____ Exercise materials

(** * ai-proxy: admission control and usage accounting

    A shallow embedding of [.netlify/functions/ai-proxy.js]: the
    multi-tier sliding-window rate limiter ([checkRateLimit],
    [cleanupOldEntries]), the usage counters ([logUsage],
    [getUsageStats]) and the request handler ([exports.handler]); and of
    the single-tier handler that follows it in the same file ([Basic]).

    Conventions of the embedding.
    - Timestamps ([Date.now()]) and counters are integers, held in [Z].
    - A JS object used as a dictionary is a [gmap] keyed by [string];
      [RATE_LIMITS], whose key order drives the loops, is an association
      list in declaration order.
    - The module-level [let] bindings [requestCounts] and [usageStats]
      are threaded explicitly as a [State].
    - Every read of the outside world (the clock, the environment
      variable, the upstream HTTP call, [JSON.parse]) is an input of the
      function that performs it.
    - [requestCounts] is read at client addresses; what it inherits
      from [Object.prototype] is not part of the ledger, and the
      properties that depend on it are stated for identities that name
      no property of [Object.prototype] (see [plain]).
    - [console.log] lines are not part of the state; the one whose
      argument can throw is modelled by that throw. *)

From Stdlib Require Import ZArith Floats.
From stdpp Require Import gmap strings list fin_maps pretty sorting.

Local Open Scope Z_scope.

(** ** Configuration *)

Record RateLimit := { max : Z; window : Z }.

(** [RATE_LIMITS], in the order [Object.entries] enumerates it. *)
Definition RATE_LIMITS : list (string * RateLimit) :=
  [ ("minute"%string, {| max := 10;  window := 60 * 1000 |});
    ("hour"%string,   {| max := 50;  window := 60 * 60 * 1000 |});
    ("day"%string,    {| max := 200; window := 24 * 60 * 60 * 1000 |}) ].

(** [RATE_LIMITS[period]]. *)
Fixpoint limit_of (limits : list (string * RateLimit)) (period : string)
  : option RateLimit :=
  match limits with
  | [] => None
  | (p, config) :: rest =>
      if decide (p = period) then Some config else limit_of rest period
  end.

(** ** In-memory storage *)

(** [requestCounts[ip]]: period name to the array of recorded timestamps. *)
Abbreviation Bucket := (gmap string (list Z)).
Abbreviation Ledger := (gmap string (gmap string (list Z))).

Record UsageStats := {
  totalRequests : Z;
  uniqueIPs : gset string;
  startTime : Z;
  errors : Z;
  rateLimitHits : Z
}.

Record State := {
  requestCounts : Ledger;
  usageStats : UsageStats
}.
Lemma upload_all_ok (l : list (Z * series_t)) :
  forall (db db' : DB) (ids : list ObjectId),
    oids_below db ->
    upload_all jsondir flat now l db = (db', Ok ids) ->
    oids_below db' /\
    List.length ids = List.length l /\
    Forall (uploaded_well now db') ids /\
    Forall (fun i => (next_oid db <= i)%N /\ (i < next_oid db')%N) ids /\
    NoDup ids /\
    (next_oid db <= next_oid db')%N.
Proof.
  induction l as [|entry l IH]; intros db db' ids Hbelow; simpl.
  - intros [= <- <-].
    split; [exact Hbelow|]. split; [reflexivity|]. split; [constructor|].
    split; [constructor|]. split; [constructor|lia].
  - unfold bind.
    destruct (upload_patient jsondir flat now entry db) as [db1 [pid|e]] eqn:H1;
      [|discriminate].
    destruct (upload_all jsondir flat now l db1) as [db2 [rest|e]] eqn:H2;
      [|discriminate].
    intros [= <- <-].
    destruct (upload_patient_ok entry Hbelow H1) as (Hb1 & Hwell & Hlo & Hhi).
    destruct (IH _ _ _ Hb1 H2) as (Hb2 & Hlen & Hall & Hrange & Hnd & Hmono).
    split; [exact Hb2|]. split; [simpl; now rewrite Hlen|].
    split; [|split; [|split]].
    + constructor; auto.
      apply uploaded_well_extends with (db := db1); auto.
      pose proof (upload_all_extends l db1) as He. now rewrite H2 in He.
    + constructor; [lia|].
      eapply Forall_impl; [|exact Hrange]. simpl. intros; lia.
    + constructor; auto. intros Hin.
      rewrite Forall_forall in Hrange. apply Hrange in Hin. lia.
    + lia.
Qed.

End UploadMore.

Lemma upload_loop_extends (jsondir : jsondir_t) (flat : bool) (now : Z)
  (l : list (Z * series_t)) (db : DB) :
  extends db (fst ((for_each l (validate_patient jsondir flat) ;;;
                    upload_all jsondir flat now l) db)).
Proof.
  unfold bind.
  pose proof (validation_reads_only jsondir flat l db) as Hv.
  destruct (for_each l (validate_patient jsondir flat) db) as [d [[]|e]];
    simpl in Hv; subst d; [apply upload_all_extends|apply extends_refl].
Qed.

________

- What is required -
Write out, unaltered, the lines from the opening of the listing through the line that includes "window := 60 * 1000".

- Exercise output -
(** * ai-proxy: admission control and usage accounting

    A shallow embedding of [.netlify/functions/ai-proxy.js]: the
    multi-tier sliding-window rate limiter ([checkRateLimit],
    [cleanupOldEntries]), the usage counters ([logUsage],
    [getUsageStats]) and the request handler ([exports.handler]); and of
    the single-tier handler that follows it in the same file ([Basic]).

    Conventions of the embedding.
    - Timestamps ([Date.now()]) and counters are integers, held in [Z].
    - A JS object used as a dictionary is a [gmap] keyed by [string];
      [RATE_LIMITS], whose key order drives the loops, is an association
      list in declaration order.
    - The module-level [let] bindings [requestCounts] and [usageStats]
      are threaded explicitly as a [State].
    - Every read of the outside world (the clock, the environment
      variable, the upstream HTTP call, [JSON.parse]) is an input of the
      function that performs it.
    - [requestCounts] is read at client addresses; what it inherits
      from [Object.prototype] is not part of the ledger, and the
      properties that depend on it are stated for identities that name
      no property of [Object.prototype] (see [plain]).
    - [console.log] lines are not part of the state; the one whose
      argument can throw is modelled by that throw. *)

From Stdlib Require Import ZArith Floats.
From stdpp Require Import gmap strings list fin_maps pretty sorting.

Local Open Scope Z_scope.

(** ** Configuration *)

Record RateLimit := { max : Z; window : Z }.

(** [RATE_LIMITS], in the order [Object.entries] enumerates it. *)
Definition RATE_LIMITS : list (string * RateLimit) :=
  [ ("minute"%string, {| max := 10;  window := 60 * 1000 |});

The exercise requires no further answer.